In-stent restenosis(ISR) rate 12 months after implantation The ISR is defined as \>50% stenosis within or immediately adjacent (within 5 mm) of the implanted stent and \>20% absolute luminal loss on angiographic experiment.
Technique success rate During the procedure Technique success was defined as successful arrival of stent to the lesion and subsequent release of the stent delivery system with a residual stenosis of \<30%.

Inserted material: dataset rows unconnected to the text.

(** The three updates of [train] touch one field each. *)
Lemma train_effects (fuel : nat) (self self' : agent) :
  train fuel self = Ok self' ->
  let gate := (TRAIN_AFTER <=? _num_actions_taken self)
              && (_num_actions_taken self mod TRAIN_INTERVAL =? 0) in
  let ready := gate && (INITIAL_REPLAY_SIZE <=? t self) in
  let sync := ready && (t self mod TARGET_UPDATE_INTERVAL =? 0) in
  let save := ready && (t self mod SAVE_INTERVAL =? 0) in
  _memory self' = _memory self /\ _history self' = _history self /\
  _num_actions_taken self' = _num_actions_taken self /\
  duration self' = duration self /\ episode self' = episode self /\
  input_shape self' = input_shape self /\
  t self' = (if gate then t self + 1 else t self) /\
  target_network_weights self' =
    (if sync then q_network_weights self' else target_network_weights self) /\
  output self' =
    output self
    ++ (if gate then [TrainStep (episode self) (t self) (_num_actions_taken self)] else [])
    ++ (if save then [SaveCheckpoint SAVE_NETWORK_PATH (t self)] else []) /\
  (q_network_weights self' <> q_network_weights self ->
   ready = true /\ t self mod TRAIN_INTERVAL = 0).
Proof.
  unfold train. intros H1. simpl.
  destruct (TRAIN_AFTER <=? _num_actions_taken self) eqn:Hafter;
    [| inversion H1; subst; simpl; rewrite !app_nil_r; repeat split; congruence].
  destruct (_num_actions_taken self mod TRAIN_INTERVAL =? 0) eqn:Hint;
    [| inversion H1; subst; simpl; rewrite !app_nil_r; repeat split; congruence].
  apply bind_Ok in H1 as (self1 & H1' & H1).
  inversion H1; subst; clear H1. simpl in *.
  destruct (INITIAL_REPLAY_SIZE <=? t self) eqn:Hready.
  - apply bind_Ok in H1' as (self2 & H2 & H1').
    inversion H1'; subst; clear H1'.
    assert (H2' : _memory self2 = _memory self /\ _history self2 = _history self /\
                  t self2 = t self /\
                  _num_actions_taken self2 = _num_actions_taken self /\
                  duration self2 = duration self /\ episode self2 = episode self /\
                  input_shape self2 = input_shape self /\
                  target_network_weights self2 = target_network_weights self /\
                  output self2 = output self
                    ++ [TrainStep (episode self) (t self) (_num_actions_taken self)] /\
                  (q_network_weights self2 <> q_network_weights self ->
                   t self mod TRAIN_INTERVAL = 0)).
    { destruct (t self mod TRAIN_INTERVAL =? 0) eqn:Hstep.
      - apply train_network_effects in H2. simpl in H2.
        apply Z.eqb_eq in Hstep. intuition.
      - inversion H2; subst. simpl. intuition. }
    destruct H2' as (Hm & Hh & Ht & Hn & Hd & He & Hi & Htg & Ho & Hq).
    rewrite Ht.
    destruct (t self mod TARGET_UPDATE_INTERVAL =? 0); simpl; rewrite ?Ht;
      destruct (t self mod SAVE_INTERVAL =? 0); simpl;
      rewrite ?Ho, ?Ht, ?app_nil_r, <- ?app_assoc; simpl;
      repeat split; try assumption; try reflexivity; try lia; auto.
  - inversion H1'; subst; clear H1'. simpl. rewrite ?app_nil_r.
    repeat split; try reflexivity; contradiction.
Qed.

Functional outcome measured by modified Rankin Scale and NIH stroke scale (NIHSS) score Every year after implantation during 5 years Modified Rankin Scale (mRS) score and NIHSS score(if need) at every year after implantation during 5 years. The range of modified Rankin Scale was from 0 to 6. 0-No symptoms;1-No significant disability;2-Slight disability;3-Moderate disability;4-Moderately severe disability;5-Severe disability;6 -Dead. A higher score indicates a worse outcome. NIHSS is a 15-item neurologic examination stroke scale used to evaluate the effect of acute cerebral infarction on the levels of consciousness, language, neglect, visual-field loss, extraocular movement, motor strength, ataxia, dysarthria, and sensory loss. The minimum score is 1 and the maximum score is 20. A higher score indicates a worse outcome.